Task directions:
Go through the data from its first line and retype each line, stopping once the line containing "let c := bytes_of" has been retyped.

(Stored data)
Definition Salsa20_init (key iv : list Z) : list Z :=
  [U8TO32_LITTLE salsa_constants 0; U8TO32_LITTLE key 0; U8TO32_LITTLE key 4; U8TO32_LITTLE key 8;
   U8TO32_LITTLE key 12; U8TO32_LITTLE salsa_constants 4; U8TO32_LITTLE iv 0; U8TO32_LITTLE iv 4;
   0; 0; U8TO32_LITTLE salsa_constants 8; U8TO32_LITTLE key 16;
   U8TO32_LITTLE key 20; U8TO32_LITTLE key 24; U8TO32_LITTLE key 28; U8TO32_LITTLE salsa_constants 12].

(** ** The block loop *)

Section Loop.
(** [block j m]: the output words for the state [j] and the message words [m];
    [next j]: the state with the block counter advanced. *)
Context (block : list Z -> list Z -> list Z) (next : list Z -> list Z).

(** [for (;;)], with [tmp] the contents of the temporary block; [fuel] is the number of
    blocks. *)
Fixpoint crypt_loop (fuel : nat) (tmp j m : list Z) : list Z * list Z :=
  match fuel with
  | O => ([], j)
  | S fuel =>
      let bytes := length m in
      if (bytes <? 64)%nat then
        let src := m ++ drop bytes tmp in
        (take bytes (bytes_of (block j (words_of src))), next j)
      else
        let c := bytes_of (block j (words_of (take 64 m))) in
        if (bytes <=? 64)%nat then (c, next j) else
        let '(rest, j') := crypt_loop fuel tmp (next j) (drop 64 m) in
        (c ++ rest, j')
  end.

Definition crypt (tmp j m : list Z) : list Z * list Z :=
  if (length m =? 0)%nat then ([], j) else crypt_loop (length m) tmp j m.

End Loop.

Definition salsa_block12 (j m : list Z) : list Z := salsa_output (salsa_rounds12 j) j m.
Definition salsa_block20 (j m : list Z) : list Z := salsa_output (salsa_rounds20 j) j m.

(** Output and state after the call; [tmp] is the uninitialised temporary. *)
Definition Salsa20_crypt12 (tmp state m : list Z) : list Z * list Z :=
  crypt salsa_block12 salsa_next tmp state m.
Definition Salsa20_crypt20 (tmp state m : list Z) : list Z * list Z :=
  crypt salsa_block20 salsa_next tmp state m.

(** ** The SSE2 implementation *)

Record m128 : Type := mkV { v_0 : Z; v_1 : Z; v_2 : Z; v_3 : Z }.

Definition v_map2 (f : Z -> Z -> Z) (a b : m128) : m128 :=
  mkV (f (v_0 a) (v_0 b)) (f (v_1 a) (v_1 b)) (f (v_2 a) (v_2 b)) (f (v_3 a) (v_3 b)).
Definition v_map (f : Z -> Z) (a : m128) : m128 := mkV (f (v_0 a)) (f (v_1 a)) (f (v_2 a)) (f (v_3 a)).

Definition mm_add_epi32 : m128 -> m128 -> m128 := v_map2 (fun x y => u32 (x + y)).
Definition mm_xor_si128 : m128 -> m128 -> m128 := v_map2 Z.lxor.
Definition mm_or_si128 : m128 -> m128 -> m128 := v_map2 Z.lor.
Definition mm_and_si128 : m128 -> m128 -> m128 := v_map2 Z.land.
Definition mm_slli_epi32 (a : m128) (c : Z) : m128 := v_map (fun x => u32 (Z.shiftl x c)) a.
Definition mm_srli_epi32 (a : m128) (c : Z) : m128 := v_map (fun x => Z.shiftr x c) a.

Definition v_lane (a : m128) (i : Z) : Z :=
  match i with 0 => v_0 a | 1 => v_1 a | 2 => v_2 a | _ => v_3 a end.
Definition mm_shuffle_epi32 (a : m128) (imm : Z) : m128 :=
  let sel k := v_lane a (Z.land (Z.shiftr imm (2 * k)) 3) in
  mkV (sel 0) (sel 1) (sel 2) (sel 3).

(** Shifts of the two 64-bit halves by 32 bits. *)
Definition mm_slli_epi64_32 (a : m128) : m128 := mkV 0 (v_0 a) 0 (v_2 a).
Definition mm_srli_epi64_32 (a : m128) : m128 := mkV (v_1 a) 0 (v_3 a) 0.
Definition mm_unpackhi_epi64 (a b : m128) : m128 := mkV (v_2 a) (v_3 a) (v_2 b) (v_3 b).
Definition mm_unpacklo_epi64 (a b : m128) : m128 := mkV (v_0 a) (v_1 a) (v_0 b) (v_1 b).

Definition MM_SHUFFLE (z y x w : Z) : Z :=
  Z.lor (Z.lor (Z.shiftl z 6) (Z.shiftl y 4)) (Z.lor (Z.shiftl x 2) w).

Definition maskLo32 : m128 := mm_shuffle_epi32 (mkV (2 ^ 32 - 1) 0 0 0) (MM_SHUFFLE 1 0 1 0).
Definition maskHi32 : m128 := mm_slli_epi64_32 maskLo32.

(** [X = X ^ (T << c) ^ (T >> (32 - c))] with the intrinsics of the source. *)
Definition sse_mix (X T : m128) (c : Z) : m128 :=
  mm_xor_si128 (mm_xor_si128 X (mm_slli_epi32 T c)) (mm_srli_epi32 T (32 - c)).

Record sse_state : Type := mkS { s_0 : m128; s_1 : m128; s_2 : m128; s_3 : m128 }.

Definition sse_2x (s : sse_state) : sse_state :=
  let '(mkS X0 X1 X2 X3) := s in
  let T := mm_add_epi32 X0 X3 in let X1 := sse_mix X1 T 7 in
  let T := mm_add_epi32 X1 X0 in let X2 := sse_mix X2 T 9 in
  let T := mm_add_epi32 X2 X1 in let X3 := sse_mix X3 T 13 in
  let T := mm_add_epi32 X3 X2 in let X0 := sse_mix X0 T 18 in
  let X1 := mm_shuffle_epi32 X1 0x93 in
  let X2 := mm_shuffle_epi32 X2 0x4E in
  let X3 := mm_shuffle_epi32 X3 0x39 in
  let T := mm_add_epi32 X0 X1 in let X3 := sse_mix X3 T 7 in
  let T := mm_add_epi32 X3 X0 in let X2 := sse_mix X2 T 9 in
  let T := mm_add_epi32 X2 X3 in let X1 := sse_mix X1 T 13 in
  let T := mm_add_epi32 X1 X2 in let X0 := sse_mix X0 T 18 in
  let X1 := mm_shuffle_epi32 X1 0x39 in
  let X2 := mm_shuffle_epi32 X2 0x4E in
  let X3 := mm_shuffle_epi32 X3 0x93 in
  mkS X0 X1 X2 X3.

Definition sse_rounds12 (s : sse_state) : sse_state := Nat.iter 6 sse_2x s.
Definition sse_rounds20 (s : sse_state) : sse_state := Nat.iter 10 sse_2x s.

Definition v_of (l : list Z) (k : nat) : m128 := mkV (word l k) (word l (k + 1)) (word l (k + 2)) (word l (k + 3)).
Definition v_list (a : m128) : list Z := [v_0 a; v_1 a; v_2 a; v_3 a].

(** [_state.v] of the words [_state.i]. *)
Definition sse_load (i : list Z) : sse_state := mkS (v_of i 0) (v_of i 4) (v_of i 8) (v_of i 12).

(** The additions of the saved vectors, the transposition and the exclusive or. *)
Definition sse_output (x js : sse_state) (m : list Z) : list Z :=
  let '(mkS X0 X1 X2 X3) := x in
  let '(mkS X0s X1s X2s X3s) := js in
  let X0 := mm_add_epi32 X0s X0 in
  let X1 := mm_add_epi32 X1s X1 in
  let X2 := mm_add_epi32 X2s X2 in
  let X3 := mm_add_epi32 X3s X3 in
  let k02 := mm_shuffle_epi32 (mm_or_si128 (mm_slli_epi64_32 X0) (mm_srli_epi64_32 X3)) (MM_SHUFFLE 0 1 2 3) in
  let k13 := mm_shuffle_epi32 (mm_or_si128 (mm_slli_epi64_32 X1) (mm_srli_epi64_32 X0)) (MM_SHUFFLE 0 1 2 3) in
  let k20 := mm_or_si128 (mm_and_si128 X2 maskLo32) (mm_and_si128 X1 maskHi32) in
  let k31 := mm_or_si128 (mm_and_si128 X3 maskLo32) (mm_and_si128 X2 maskHi32) in
  v_list (mm_xor_si128 (mm_unpackhi_epi64 k02 k20) (v_of m 0)) ++
  v_list (mm_xor_si128 (mm_unpackhi_epi64 k13 k31) (v_of m 4)) ++
  v_list (mm_xor_si128 (mm_unpacklo_epi64 k20 k02) (v_of m 8)) ++
  v_list (mm_xor_si128 (mm_unpacklo_epi64 k31 k13) (v_of m 12)).

Definition sse_block12 (i m : list Z) : list Z := sse_output (sse_rounds12 (sse_load i)) (sse_load i) m.
Definition sse_block20 (i m : list Z) : list Z := sse_output (sse_rounds20 (sse_load i)) (sse_load i) m.

(** [if (!(++_state.i[8])) ++_state.i[5];] *)
Definition sse_next (i : list Z) : list Z :=
  let i8 := u32 (word i 8 + 1) in
  let i := <[8%nat := i8]> i in
  if i8 =? 0 then <[5%nat := u32 (word i 5 + 1)]> i else i.

Definition Salsa20_init_sse (key iv : list Z) : list Z :=
  let k n := U8TO32_LITTLE key (4 * n) in
  let v n := U8TO32_LITTLE iv (4 * n) in
  [0x61707865; 0x3320646e; 0x79622d32; 0x6b206574;
   k 3%nat; 0; k 7%nat; k 2%nat;
   0; k 6%nat; k 1%nat; v 1%nat;
   k 5%nat; k 0%nat; v 0%nat; k 4%nat].

Definition Salsa20_crypt12_sse (tmp state m : list Z) : list Z * list Z :=
  crypt sse_block12 sse_next tmp state m.
Definition Salsa20_crypt20_sse (tmp state m : list Z) : list Z * list Z :=
  crypt sse_block20 sse_next tmp state m.

(** ** Reference rounds, as in the definition of the cipher *)

Definition quarterround (y0 y1 y2 y3 : Z) : Z * Z * Z * Z :=
  let z1 := Z.lxor y1 (ROTATE (PLUS y0 y3) 7) in
  let z2 := Z.lxor y2 (ROTATE (PLUS z1 y0) 9) in
  let z3 := Z.lxor y3 (ROTATE (PLUS z2 z1) 13) in
  let z0 := Z.lxor y0 (ROTATE (PLUS z3 z2) 18) in
  (z0, z1, z2, z3).

Definition rowround (y : list Z) : list Z :=
  let '(z0, z1, z2, z3) := quarterround (word y 0) (word y 1) (word y 2) (word y 3) in
  let '(z5, z6, z7, z4) := quarterround (word y 5) (word y 6) (word y 7) (word y 4) in
  let '(z10, z11, z8, z9) := quarterround (word y 10) (word y 11) (word y 8) (word y 9) in
  let '(z15, z12, z13, z14) := quarterround (word y 15) (word y 12) (word y 13) (word y 14) in
  [z0; z1; z2; z3; z4; z5; z6; z7; z8; z9; z10; z11; z12; z13; z14; z15].
Lemma freeze_Ok a : limbs 128 a -> map u8 (freeze a) = le_bytes 32 (le_val a mod p25519).
Proof.
  intros Ha. destruct minusp_limbs as [Hm Vm]. destruct (add_Ok _ _ _ _ Ha Hm ltac:(lia)) as [Hs Vs]. rewrite Vm in Vs.
  pose proof (limbs_range _ _ Ha) as Hr. pose proof (limbs_length _ _ Ha) as Hla. pose proof (limbs_length _ _ Hs) as Hls.
  unfold freeze. set (r := add a minusp) in *. pose proof Hs as (l & t & Er & Hl & Hb & Ht). pose proof (byte_list_range l Hl Hb) as Hlr.
  assert (Hnt : nth 31 r 0 = t) by (rewrite Er; by apply nth_snoc31). assert (Hv : le_val r = le_val l + 256 ^ 31 * t) by (rewrite Er; by apply le_val_snoc31).
  rewrite Hnt. clearbody r. rewrite Z.shiftr_div_pow2 by lia. change (Z.land (t / 2 ^ 7) 1) with (Z.land (t / 128) (Z.ones 1)). rewrite Z.land_ones by lia.
  change (2 ^ 1) with 2. assert (Hp : p25519 = 128 * 256 ^ 31 - 19) by (vm_compute; reflexivity). assert (H256 : 2 ^ 256 = 256 * 256 ^ 31) by (vm_compute; reflexivity).
  assert (Hbig : 2 ^ 40 < 256 ^ 31) by (vm_compute; done). destruct (Z.lt_ge_cases (le_val a) p25519) as [Hlt|Hge].
  - assert (Htq : t / 128 = 1). { symmetry. apply (Z.div_unique _ _ _ (t - 128)); [left|lia]. nia. }
    rewrite Htq. change (u32 (- (1 mod 2))) with (Z.ones 32).
    rewrite zip_mask_all; [|lia|by eapply limbs_words|by eapply limbs_words]. rewrite (limbs_bytes 128) by done. by rewrite Z.mod_small by lia.
  - assert (Htq : t / 128 = 2). { symmetry. apply (Z.div_unique _ _ _ (t - 256)); [left|lia]. nia. }
    rewrite Htq. change (u32 (- (2 mod 2))) with 0. rewrite zip_mask_none by lia. rewrite (limbs_bytes _ r Hs), Vs.
    assert (Hmod : le_val a mod p25519 = le_val a - p25519) by (symmetry; apply (Z.mod_unique _ _ 1); [left|]; nia). rewrite Hmod.
    rewrite <- (le_bytes_wrap 32). f_equal. change (2 ^ (8 * Z.of_nat 32)) with (2 ^ 256).
    replace (le_val a + (2 ^ 256 - p25519)) with (le_val a - p25519 + 1 * 2 ^ 256) by ring. rewrite Z.mod_add by done. apply Z.mod_small. nia.
Qed.
(* ===== verification/Fe25519.v ===== *)
(** The field arithmetic of the signatures: the fe25519 functions of node/C25519.cpp.

    A field element modulo 2^255 - 19 is an array of 32 words, least significant digit
    first in radix 256, each operation ending with passes that bring the digits below 256.
    Everything is computed modulo 2^32, and the lemmas include that no sum overflows.  The
    indices of the fixed arrays are in range by construction; [nth] reads them. *)
From S2P Require Import Prelude.
From S2P Require Import Limbs.
From S2P Require Import Field25519.

(** ** The code *)

Definition equal (a b : Z) : Z := Z.shiftr (u32 (Z.lxor a b - 1)) 31.

Definition ge (a b : Z) : Z := Z.lxor (Z.shiftr (u32 (a - b)) 31) 1.

Definition times19 (a : Z) : Z := u32 (u32 (u32 (Z.shiftl a 4) + u32 (Z.shiftl a 1)) + a).

Definition times38 (a : Z) : Z := u32 (u32 (u32 (Z.shiftl a 5) + u32 (Z.shiftl a 2)) + u32 (Z.shiftl a 1)).

(** The body of the loops over [rep] of reduce_add_sub and of reduce_mul. *)
Definition reduce_pass (r : list Z) : list Z :=
  let t := times19 (Z.shiftr (nth 31 r 0) 7) in
  let v31 := Z.land (nth 31 r 0) 127 in
  let '(d, u) := carry_chain t (take 31 r) in
  d ++ [u32 (v31 + u)].

Definition reduce_add_sub (r : list Z) : list Z := Nat.iter 4 reduce_pass r.
Definition reduce_mul (r : list Z) : list Z := Nat.iter 2 reduce_pass r.
(* ===== verification/BaseMultiples.v ===== *)
(** The table ge25519_base_multiples_affine of node/C25519.cpp: for each of the 85 digits in
    radix 8, the neutral point and the multiples by one to four of a power of eight of the
    base point, and its constant-time lookup.

    The table is written with its numbers in base 16 instead of their bytes. *)
From S2P Require Import Prelude.
From S2P Require Import Limbs.
From S2P Require Import Field25519.
From S2P Require Import Fe25519.
From S2P Require Import Sc25519.
From S2P Require Import Windows.
From S2P Require Import Ge25519.
Lemma nonsquare s : ~ s * s ≡ d25519 [mod p25519].
Proof.
  intros Hs. destruct curve_constants as (Hd & _ & _). set (t := 121666 * s).
  assert (Ht : t ^ 2 ≡ - (121665 * 121666) [mod p25519]).
  { rewrite Z.pow_2_r. subst t. replace (121666 * s * (121666 * s)) with (121666 * (121666 * (s * s))) by ring. rewrite Hs, Hd. apply (eqm_intro _ _ _ 0). ring. }
  assert (Hp : 0 <= (p25519 - 1) / 2 /\ 2 * ((p25519 - 1) / 2) = p25519 - 1) by (by vm_compute).
  assert (Ht0 : t mod p25519 <> 0).
  { intros E. assert (E' : t ≡ 0 [mod p25519]) by (apply eqm_iff; [done|]; by rewrite E). rewrite Z.pow_2_r, E' in Ht. apply eqm_iff in Ht; [|done]. by vm_compute in Ht. }
  pose proof (Z.fermat_nz p25519 t p25519_prime Ht0) as Hf. rewrite <- (proj2 Hp), Z.pow_mul_r in Hf by (apply Hp || done).
  assert (E : (t ^ 2) ^ ((p25519 - 1) / 2) mod p25519 = p25519 - 1).
  { etrans; [|exact euler_d]. apply eqm_iff; [done|]. rewrite (power_mod_Ok p25519) by (apply Hp || (intros; by rewrite !fold25519_eqm)). apply eqm_pow; [apply Hp|done]. }
  rewrite Hf in E. by vm_compute in E.
Qed.

Lemma gf_d_nonsquare s : Zmod.mul s s <> gf_d.
Proof. rewrite <- (gf_gf_val s), <- gf_mul. intros E%gf_eqm. by apply nonsquare in E. Qed.

(** ** The group *)

Definition curve25519 : GF * GF -> Prop := curve Zmod.one Zmod.add Zmod.mul Zmod.sub gf_d.

#[global] Instance curve25519_dec p : Decision (curve25519 p).
Proof. destruct p as [x y]. unfold curve25519, curve. apply _. Defined.

(** The points of the curve. *)
Definition Ed : Type := dsig curve25519.

Definition ed25519_sum : GF * GF -> GF * GF -> GF * GF := ed_sum Zmod.one Zmod.add Zmod.mul Zmod.sub Zmod.mdiv gf_d.

Lemma ed25519_sum_curve p q : curve25519 p -> curve25519 q -> curve25519 (ed25519_sum p q).
Proof. exact (ed_sum_curve _ _ _ _ _ _ _ _ gf_field gf_integral gf_d gf_i gf_i_square gf_d_nonsquare gf_two p q). Qed.
Lemma c25519_sign_parts priv pub msg :
  exists R s, c25519_sign priv pub msg = R ++ le_bytes 32 s ++ take 32 (SHA512_hash msg) /\ length R = 32%nat /\ Forall is_byte R.
Proof. rewrite c25519_sign_spec. do 2 eexists. split; [reflexivity|]. apply ge25519_pack_bytes. Qed.

Lemma secureEq_prefix R X Y b : Utils_secureEq (R ++ X) b (length R) = Utils_secureEq (R ++ Y) b (length R).
Proof.
  unfold Utils_secureEq. f_equal. generalize 0. revert b. induction R as [|x R IH]; intros b d; [done|]. cbn [length app secureEq_diff].
  destruct b as [|y b]; [done|]. apply IH.
Qed.

(** The parts of a signature. *)
Lemma signature_parts (R S D : list Z) :
  length R = 32%nat -> length S = 32%nat ->
  drop 64 (R ++ S ++ D) = D /\ take 32 (R ++ S ++ D) = R /\ take 32 (drop 32 (R ++ S ++ D)) = S.
Proof.
  intros HR HS. rewrite !drop_app_ge, take_app_le, (take_ge R) by lia. rewrite HR, HS. cbn [Nat.sub]. rewrite !drop_0. split; [done|]. split; [done|].
  by rewrite take_app_le, take_ge by lia.
Qed.

(** The response is only looked at modulo the order: verify treats a signature and one whose
    response is larger by the order alike. *)
Theorem c25519_verify_malleable their msg R S S' D :
  length R = 32%nat -> length S = 32%nat -> length S' = 32%nat -> Forall is_byte S -> Forall is_byte S' ->
  le_val S' = le_val S + L25519 ->
  c25519_verify their msg (R ++ S' ++ D) = c25519_verify their msg (R ++ S ++ D).
Proof.
  intros HR HS HS' HbS HbS' E. destruct (signature_parts R S D HR HS) as (E1 & E2 & E3), (signature_parts R S' D HR HS') as (E1' & E2' & E3').
  assert (Hp : forall g, verify_point g their (R ++ S' ++ D) = verify_point g their (R ++ S ++ D)).
  { intros g. unfold verify_point, get_hram. rewrite E1, E2, E3, E1', E2', E3'. rewrite !from32_bytes by done. rewrite E.
    by replace ((le_val S + L25519) mod L25519) with (le_val S mod L25519) by (rewrite <- (Z.mul_1_l L25519) at 2; by rewrite Z.mod_add). }
  unfold c25519_verify. rewrite E1, E1'. unfold verify_unpacked. destruct (ge25519_unpackneg_vartime _) as [g|]; [|done]. rewrite Hp, <- HR.
  by rewrite (secureEq_prefix R (S' ++ D) (S ++ D)).
Qed.

Lemma c25519_verify_malleable_witness :
  c25519_verify (replicate 64 1) [1; 2] (replicate 32 0 ++ le_bytes 32 (5 + L25519) ++ replicate 32 0) =
  c25519_verify (replicate 64 1) [1; 2] (replicate 32 0 ++ le_bytes 32 5 ++ replicate 32 0).
Proof.
  apply c25519_verify_malleable; try apply length_le_bytes; try apply le_bytes_bytes; [reflexivity|].
  rewrite !le_val_le_bytes. vm_compute. reflexivity.
Defined.

(** Up to 64 bytes, agree gives the digest of the X25519 function. *)
Lemma agree_loop_take n k d : (k + n <= 64)%nat -> length d = 64%nat -> key_loop n k d = take n (drop k d).
Proof.
  revert k. induction n as [|n IH]; intros k Hk Hd; [done|]. cbn [key_loop]. rewrite (proj2 (Nat.eqb_neq k 64)) by lia. rewrite IH by lia.
  destruct (d !! k) as [x|] eqn:E; [|apply lookup_ge_None in E; lia]. rewrite (drop_S _ _ _ E). cbn [take]. f_equal. by apply nth_lookup_Some.
Qed.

Exercise answer:
Definition Salsa20_init (key iv : list Z) : list Z :=
  [U8TO32_LITTLE salsa_constants 0; U8TO32_LITTLE key 0; U8TO32_LITTLE key 4; U8TO32_LITTLE key 8;
   U8TO32_LITTLE key 12; U8TO32_LITTLE salsa_constants 4; U8TO32_LITTLE iv 0; U8TO32_LITTLE iv 4;
   0; 0; U8TO32_LITTLE salsa_constants 8; U8TO32_LITTLE key 16;
   U8TO32_LITTLE key 20; U8TO32_LITTLE key 24; U8TO32_LITTLE key 28; U8TO32_LITTLE salsa_constants 12].

(** ** The block loop *)

Section Loop.
(** [block j m]: the output words for the state [j] and the message words [m];
    [next j]: the state with the block counter advanced. *)
Context (block : list Z -> list Z -> list Z) (next : list Z -> list Z).

(** [for (;;)], with [tmp] the contents of the temporary block; [fuel] is the number of
    blocks. *)
Fixpoint crypt_loop (fuel : nat) (tmp j m : list Z) : list Z * list Z :=
  match fuel with
  | O => ([], j)
  | S fuel =>
      let bytes := length m in
      if (bytes <? 64)%nat then
        let src := m ++ drop bytes tmp in
        (take bytes (bytes_of (block j (words_of src))), next j)
      else
        let c := bytes_of (block j (words_of (take 64 m))) in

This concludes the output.